**WORK TASK:**
Copy exactly the lines of the records below, and only those lines, beginning with the line that contains "ControllerActionOutcome.OutcomeUnknown) as -> by" and ending with the line that contains "exact (proj1 (termination_flag_tracks_signals".

**RECORDS SUPPLIED:**
(* ===== verification/NativeWitnesses.v ===== *)
(** The properties of the assembled native service at concrete inputs: a service
    is built on the simulated host, loses an acknowledgement, crashes, and is
    built again. *)
From stdpp Require Import relations.
From S2P Require Import Prelude Bytes Web WebSpec Http HttpSpec LocalModel LocalClient ClientSpec.
From S2P Require Import Backend Journal JournalSim Model Control Controller ControllerSpec Bluez AuraBluez.
From S2P Require Import BluezIo BluezIoSpec JblGatt BroadcastGena GenaBody GenaHttp BackendNative Gena.
From S2P Require Import NativeSpec JblClient BodySpec JblSpec PrivateFile Tls Service ServiceSpec System.
From S2P Require Import Config Signals Cli Native NativeServiceSpec Simulation BluezSimulation.
From S2P Require Import Loopback GenaSimulation NetSimulation HostSimulation NativeSimulation.

Definition quiet_network : GenaSimulation.SimNet := GenaSimulation.mkSimNet 0 [] [] [] [] [].

Lemma is_ok_value {T E} (r : result T E) : is_ok r = true -> exists x, r = Ok x.
Proof. destruct r; [eauto|done]. Qed.
Lemma with_fst {X Y} (p : X * Y) x : fst p = x -> p = (x, snd p).
Proof. by intros <-; destruct p. Qed.

(** * The first process *)

(** The Aura speaker does not acknowledge its first role command. *)
Definition host0 : native_host := native_host_with [] quiet_network (sim_new [] []).
#[local] Abbreviation process0 := (build_service native_config host0).

Lemma service_built_under_lock_witness :
  exists a, fst process0 = Ok a /\
    opened (host_locks (snd process0)) (session_file (process_lock a)) = Some true /\
    unresolved_action (controller (web_actor a)) = false.
Proof.
  destruct (is_ok_value (fst process0)) as [a Ea]; [by vm_compute|].
  exists a. split; [exact Ea|].
  destruct (service_built_under_lock native_config host0 (snd process0) (Ok a) (with_fst _ _ Ea))
    as (_ & _ & _ & Hs & _ & _ & _ & Hu).
  split; [exact Hs|]. rewrite Hu. clear Hs Hu.
  assert (option_map (fun a => is_pending (ctl_journal (controller (web_actor a))))
    (result_ok (fst process0)) = Some false) as Hp by by vm_compute.
  rewrite Ea in Hp. by injection Hp.
Defined.

Definition idle_pair : native_pair SimLan GenaSimulation.SimNet SimStack unit :=
  native_core_new (mkJblClient true [] 443 59152 (mkSimLan 0 200)) (fresh_transport (sim_stack []))
    (Ack (jbl_gatt_new (sim_stack []))) jbl_fixture aura_fixture (from_secs 2).
Definition idle_service : native_service :=
  actor_new (with_journal idle_pair sim_probe (mkFileJournal (sim_new [] []) JournalState.Clean)) 0%Z.

Definition service0 : native_service :=
  match fst process0 with Ok a => web_actor a | Err _ => idle_service end.
#[local] Abbreviation start0 := (mutate_if_revision 0 WebMutation.Start service0).
Definition result0 : ControllerActionResult :=
  match fst start0 with Ok r => r | Err _ => sim_result end.
Definition lost : native_service := snd start0.

(** The whole sequence of a START ran: both JBL commands were acknowledged and
    the role command of the receiver left last. *)
Example acknowledgement_lost :
  result_failure result0 = Some ControllerFailure.AuraAckTimeout /\
  length (role_packets (stack_sent (io_world (io (aura (ctl_backend (controller lost))))))) = 1 /\
  lan_posts (agents (jbl (ctl_backend (controller lost)))) = 1.
Proof. by vm_compute. Qed.

(** * The next process *)

Definition host1 : native_host :=
  native_host_with [] quiet_network (rebooted (directory (ctl_journal (controller lost)))).
#[local] Abbreviation process1 := (build_service native_config host1).

Definition status_request : bytes := encode_request DEFAULT_WEB_PORT GET (str "/api/status") [] [].

Lemma status_request_plain : plain_request status_request.
Proof.
  intros request E.
  assert (option_map Web.target (result_ok (parse_request status_request)) =
    Some (str "/api/status")) as Ht
    by by vm_compute.
  rewrite E in Ht. injection Ht as ->. by vm_compute.
Qed.

Lemma native_service_fails_closed_witness :
  exists a app, fst process1 = Ok a /\
    app = snd (handle status_request (mkWebApp (web_actor a) sim_security)) /\
    unresolved_action (controller (actor app)) = true /\
    Bluez.sent (io_world (io (aura (ctl_backend (controller (actor app)))))) =
      Bluez.sent (aura_stack host1).
Proof.
  destruct (is_ok_value (fst process1)) as [a Ea]; [by vm_compute|].
  eexists a, _. split; [exact Ea|]. split; [reflexivity|].
  assert (start0 = (Ok result0, lost)) as E
    by (apply (with_fst start0 (Ok result0)); vm_compute; reflexivity).
  assert (Latch.uncertain (result_outcome result0)) as U.
  { assert (result_outcome result0 = ControllerActionOutcome.OutcomeUnknown) as -> by
      (vm_compute; reflexivity). by left. }
  assert (forall d, on_disk (host_state host1) d ->
    crashed (directory (ctl_journal (controller lost))) d) as C
    by (intros d ->; apply crashed_rebooted).
  destruct (native_service_fails_closed native_config 0 WebMutation.Start service0 lost lost result0
    host1 (snd process1) a E U (rtc_refl _ _) C (with_fst _ _ Ea) sim_security
    (snd (handle status_request (mkWebApp (web_actor a) sim_security)))) as (Hu & _ & _ & Hs).
  - apply rtc_once. eapply plain_served; [apply surjective_pairing|exact status_request_plain].
  - split; [exact Hu|exact Hs].
Defined.

(** * Signals *)

Definition installed := Signals.install_termination_handlers (mkSignalState [] None ([] : list Z)).

Lemma termination_flag_tracks_signals_witness :
  flag_set 0 (fold_left after_event [Event.InstallAgain; Event.Signal 1; Event.Signal SIGTERM]
    (snd installed)) = true.
Proof.
  exact (proj1 (termination_flag_tracks_signals (mkSignalState [] None ([] : list Z)) (snd installed)
    0 [Event.InstallAgain; Event.Signal 1; Event.Signal SIGTERM] eq_refl
    (fun signal => bool_decide_eq_false_2 _ (not_elem_of_nil _)))).
Defined.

**RESPONSE BELOW:**
  { assert (result_outcome result0 = ControllerActionOutcome.OutcomeUnknown) as -> by
      (vm_compute; reflexivity). by left. }
  assert (forall d, on_disk (host_state host1) d ->
    crashed (directory (ctl_journal (controller lost))) d) as C
    by (intros d ->; apply crashed_rebooted).
  destruct (native_service_fails_closed native_config 0 WebMutation.Start service0 lost lost result0
    host1 (snd process1) a E U (rtc_refl _ _) C (with_fst _ _ Ea) sim_security
    (snd (handle status_request (mkWebApp (web_actor a) sim_security)))) as (Hu & _ & _ & Hs).
  - apply rtc_once. eapply plain_served; [apply surjective_pairing|exact status_request_plain].
  - split; [exact Hu|exact Hs].
Defined.

(** * Signals *)

Definition installed := Signals.install_termination_handlers (mkSignalState [] None ([] : list Z)).

Lemma termination_flag_tracks_signals_witness :
  flag_set 0 (fold_left after_event [Event.InstallAgain; Event.Signal 1; Event.Signal SIGTERM]
    (snd installed)) = true.
Proof.
  exact (proj1 (termination_flag_tracks_signals (mkSignalState [] None ([] : list Z)) (snd installed)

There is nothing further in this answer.